*** RECORDS FOR THIS TASK ***
(* ===== verification/Prelude.v ===== *)
(** * Silverbox OS: a verification development

  ** The program

  Silverbox OS is a small message-passing kernel for 32-bit x86 with user-space
  libraries, drivers and servers.  The kernel (src/kernel, headers under
  src/include/kernel) keeps one table of thread control blocks.  Each thread is
  in at most one queue: a run queue per priority, the list of paused or of
  zombie threads, or the queue of senders or of receivers of another thread.
  The queues are doubly linked through the control blocks.  Threads exchange
  synchronous messages, which the kernel copies between address spaces through
  a temporary mapping window at the top of every address space.  System calls
  enter through a table of handlers.  The initial server, in Rust
  (src/servers/init_server, on top of src/lib/librust), owns physical memory and
  the address spaces: it allocates blocks of frames, keeps what is mapped where,
  and answers the page faults the kernel reports to it as messages.  Beside the
  kernel and the initial server this development covers parts of the C library
  (src/lib/libc) and of the system library (src/lib/libos), and the FAT file
  system of the older initial server (src/apps/init_server_old/fs).

  ** Files

  - Prelude: this header; machine integers, the state and outcome monad of the
    translation, record update, weakest preconditions and their tactics.
  - Bits: bit fields of words, as C declares them in entries of page maps.
  - Machine: physical memory, CR3 and the two-level page walk.
  - Paging, PagingFacts, PagingSpec: kernel/paging.c, kernel/mem.c and
    include/kernel/paging.h; definitions, their lemmas, and the theorems.
  - Kernel: the data of the kernel as the record [kstate]
    (include/kernel/thread.h, list_struct.h, lowlevel.h, schedule.h).
  - KList: kernel/list.c, and the abstraction of the queues to sequences.
  - Thread, ThreadFacts, ThreadSpec: kernel/thread.c and kernel/schedule.c;
    Fairness: repeated calls of the scheduler.
  - Message, MessageFacts, MessageSpec: kernel/message.c.
  - BootMemory: kernel/init/memory.c, the allocator of frames during start-up.
  - Interrupt, Syscall, SyscallSpec: kernel/interrupt.c and kernel/syscall.c.
  - Numbers, NumbersSpec: lib/libc/ctype/ctype.c, stdlib/itoa.c, stdlib/strtol.c.
  - Strings, StringsSpec, StringsSearch: lib/libc/string.
  - Printf, PrintfSpec, PrintfRender, PrintfFormat: lib/libc/stdio/do_printf.c and
    vsprintf.c; the characters of a directive, its conversion, whole formats.
    PrintfStandard: the text ISO C defines, and where the code agrees with it.
  - Calendar: lib/libc/time/gmtime.c and mktime.c.
  - CQueue, CircBuffer, DynArray: lib/libos/ostypes/cqueue.c, circbuffer.c and
    dynarray.c; OsList, OsListSpec: lib/libos/ostypes/list.c.
  - Region: servers/init_server/src/region.rs.
  - BitArray, BitArraySpec: the module bit_array of lib/librust/src/types.rs, and
    align.rs.
  - PhysAlloc, PhysAllocSpec, PhysAllocSearch, PhysAllocOwners, PhysAllocInit:
    servers/init_server/src/phys_alloc.rs, on top of Region and BitArray.
  - Librust: lib/librust/src/message.rs, thread ids of types.rs and results of
    system calls of syscalls.rs.
  - AddrSpace, AddrSpaceSpec: device.rs, page.rs, mapping.rs, pager.rs and the
    mapping of frames in lowlevel.rs, of servers/init_server/src.
  - InitServer, InitServerSpec: the message loop of main.rs, and the way of an
    exception from the kernel through the bindings to the server.
  - Fat, FatLib, FatFile: fatfs.h, fat_alloc.c and fat_lib.c of
    apps/init_server_old/fs; volumes and tables, names and path lookup, files and
    directories, against the interface [World] of devices and memory.
  - FatSpec, FatNames, FatDir, FatRead, FatCreate, FatList: their theorems, under
    the laws [Storage] of the interface; FatDisk: an instance of the interface and
    of its laws, disks in memory, with a volume for the witnesses.
  - KPrintf, KPrintfSpec: formatted output of kernel/debug.c; KDebug, KDebugSpec:
    its serial port and screen, against the interface [Ports] with the laws
    [Board]; KStack: its stack traces, on top of Paging.
  - Loader, LoaderFacts, LoaderSpec, LoaderInit, LoaderExe, LoaderBoot, LoaderStrings:
    kernel/init/loader.c, kernel/init/libc.c and include/elf.h, on top of Paging,
    Thread and BootMemory.
  - BootPaging, BootPagingSpec: init_paging and setup_tss of kernel/init/memory.c,
    the page map that is built before paging is on.
  - Acpi, AcpiSpec: kernel/init/acpi.c, the tables of the BIOS.
  - KInit, KInitSpec, KInitBoot: kernel/init/init.c, against the interfaces [Ports]
    and [Lapic] with the laws [Chipset]; interrupts and timer, and the whole of
    start-up, on top of all of the kernel but for messages.

  ** How code is translated

  A function becomes a definition of the same name in the monad [M S A]: from a
  state of type [S] it returns a value and a state, leaves the kernel for user
  mode ([Leave]), halts in a failed assertion or PANIC ([Panic]), or does
  something undefined ([Fault]: a null pointer, an index out of bounds, an
  address without a translation).  The build that is modelled is the default
  one, with DEBUG, in which KASSERT is checked, and without PAE.  Calls that print
  on the console are dropped outside of the files about the console.  Unsigned
  integers are numbers kept in range by [wrap]; signed ones wrap around, as the
  instructions do that the default unoptimised build uses.  A pointer to a
  control block is its index.  Loops are structural where the code counts, and
  have fuel where it does not; running out of fuel is a fault, so that a
  theorem about a result also says that the fuel was enough.  The fuel of the
  copies is one more than the length, that of the search for a control block
  and of the draining of a queue one more than the number of blocks, that of
  number conversion the number of bits, that of [gmtime] one more than the
  number of days divided by 365.  The loops over page mappings take theirs as an
  argument, and more than the number of mappings is enough; so do the string
  functions, where more than the length of the strings is enough, and the loops
  over the pieces of a directory or file, where more than their number is.  A wait
  for the serial port takes at most as many steps as the port is busy.  Of the
  timer nothing is assumed but that it can be read, and of a chain of stack frames
  not that it ends: where the fuel of these two loops is not enough the theorems
  say so, as one of the outcomes.  An entry of an ACPI table has at least a byte,
  and the fuel of their loop is the length.

  Rust code becomes functions to [option], where [None] is a panic: a failed
  [unwrap] or index, or overflow, which the development profile of the build
  checks.  [usize] has 32 bits and a physical address 64.  A [BTreeSet] or
  [BTreeMap] is the list of its elements in order, a [Vec] a list.  Loops over
  iterators have one step per element, or one per bit and one more.

  ** What is proved

  [wp m Q L s] is total correctness: [m] run from [s] neither faults nor halts.
  [wpp R m Q L s] also allows the panics and faults that [R] names.

  - Paging: under the invariant [kmap] of an address space in which the window
    works, the window maps the frames asked for, entries of any page map and
    any block of physical memory are written and read back, and a new address
    space gets the kernel half of the current one and its own recursive entry.
  - Queues: the operations of kernel/list.c implement insertion and removal on
    sequences ([wf s Q]: queue [q] of state [s] holds the sequence [Q q]), and
    the run queues are first-in first-out.
  - Threads: [kinv s Q] says that queues, thread states and processors agree.
    Starting, waking, pausing and scheduling keep it and do not fault, so that
    it holds in every state [reachable] by them; starting, pausing, creating
    and scheduling threads are specified on every branch.
  - Messages: delivery, blocking and refusal of [send_message], and delivery of
    [receive_message], with registers, memory and queues; two uses of MSG_KERNEL
    that the code does not treat as its comment says.
  - System calls and interrupts: registration of interrupts; and, as for the
    other components, theorems that pin down where the code does not do what it
    is meant to: calls that lose threads, interrupts that are not delivered,
    page mappings that are not made.
  - Scheduling is fair within a priority: a thread in the highest run queue that
    has threads runs after as many calls as there are threads up to it.
  - Libraries: number to text and back in every base, the calendar computation
    against the Gregorian calendar, the circular queue against a bounded queue
    and the circular buffer against a sequence of bytes, appending to a dynamic
    array, the string functions against lists of characters, with [strtok]
    called in a loop against splitting into words; the linked list of libos
    against sequences of keys and elements; formatted output against the text ISO C
    defines, for the directives in which they agree, and against a rendering of all
    directives, into a function and into memory; and deviations of theirs.
  - Sets of memory regions have the operations of sets of addresses; arrays of
    bits have those of functions to booleans, with a word at a time equal to a
    bit at a time, and the iterator visits exactly the bits asked for.
  - Physical memory: for every sequence of allocations and releases no address
    is in two blocks that are held; the search through the levels gives the
    first free block; after initialisation, with memory up to 4G, nothing that is
    reserved, or is not memory, is free.  Where a block goes beyond the end of
    memory, or memory above 4G is reserved, the theorems say what happens instead.
    The frames handed out during start-up are distinct.
  - Address spaces: mapping and unmapping change the translation of exactly the
    pages they are for, ranges that are chosen are not in use, and a page fault
    is answered with the frame the address stands for, but for the zero device.
  - The FAT file system: an entry written to the allocation table is read back
    and no other changes, except at the places where the code damages another, a free cluster is found if there is one, a path leads to
    the entry the contents of its directories give, a file is read along its chain
    of clusters, a created file is found, the list of a directory has its entries,
    and names survive the way into an entry and back; and where the code goes
    beyond its buffers, loses an entry or miscounts the clusters of a volume.
  - The console of the kernel: what [kprintf] sends to the serial port is the text
    of the format; by the laws [Board] a byte is lost when the transmitter is full or
    the divisor is selected, so that the waiting and [init_serial] matter.  Numbers
    are converted digit by digit and fit their buffer, scrolling down and up again
    shows the same lines; a stack trace follows the chain of frames to its end, for
    ever where it has none, and the test for readable memory agrees with the page
    walk.
  - The loader: an ELF executable is loaded into a new address space with the
    bytes its sections ask for, and nothing else changes; starting the initial
    server leaves its thread ready in such an address space, with its stack,
    its arguments and the conventional memory mapped; which boot
    module is taken for the initial server, and for which ones the search goes
    wrong.
  - Start-up: the first page map has the kernel, with its code read-only, low
    memory and nothing else, and the temporary window works in it; the processors
    of the ACPI tables are found; every interrupt vector has its gate and all
    requests are masked; and [init], from the first page map, ends in the initial
    server at the entry point of its file, or in one of the ways [stops] names.
  - Across the kernel and the server: the layout of the message for an exception
    is the same in C and in Rust, and what keeps the server from answering it.

  Theorems with hypotheses have a witness that applies them to a concrete state:
  a machine with three mapped pages ([demo]), and kernel states reached from
  start-up by running the kernel's own operations ([boot], [one_running], ...).

  ** What is not modelled

  The TLB, caches and other processors; assembly entry and exit code; timing;
  of start-up, what it prints about the processor and the boot loader, and
  init_pic, which is not compiled in and waits with a function that is not in the
  repository; messages of failed assertions, and the time stamp counter; the files of standard I/O and the allocator of libc; hash
  tables, trees, strings and remote procedure calls of libos; of the initial server, names,
  requests of clients, the heap and reading of boot structures; drivers, other servers and
  applications, but for the FAT file system.  Of that, the size of the table in
  floating-point numbers (calcFatSize, which its comment calls broken), the
  release of memory, and the rest of the virtual file system.  Memory for the
  thread table, the kernel stack and the floating-point areas is kept apart from
  the memory reached through page maps: kernel data is not aliased by user
  mappings.  The address of local variables that are passed by reference to the
  copying routines is a parameter.  An allocator is a parameter with the
  documented behaviour of [realloc], or of [malloc] and [free], as a hypothesis.
  The conversion [itostr] of formatted output, which the repository does not
  declare, is a parameter; the conversions of itoa.c are put in its place.
  The system call with which the initial server maps pages is a parameter, and
  so is what the server's heap takes from the physical allocator while that is
  being initialised. *)

From stdpp Require Export base tactics numbers list gmap.
From Stdlib Require Export ZArith Lia Btauto.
*** End of RECORDS FOR THIS TASK ***
:: INSTRUCTIONS TO FOLLOW ::
From the records above, print exactly the lines that run from the line with "directives, into a" to the line with "- Physical memory: for", inclusive.

:: SOLUTION BELOW ::
    directives, into a function and into memory; and deviations of theirs.
  - Sets of memory regions have the operations of sets of addresses; arrays of
    bits have those of functions to booleans, with a word at a time equal to a
    bit at a time, and the iterator visits exactly the bits asked for.
  - Physical memory: for every sequence of allocations and releases no address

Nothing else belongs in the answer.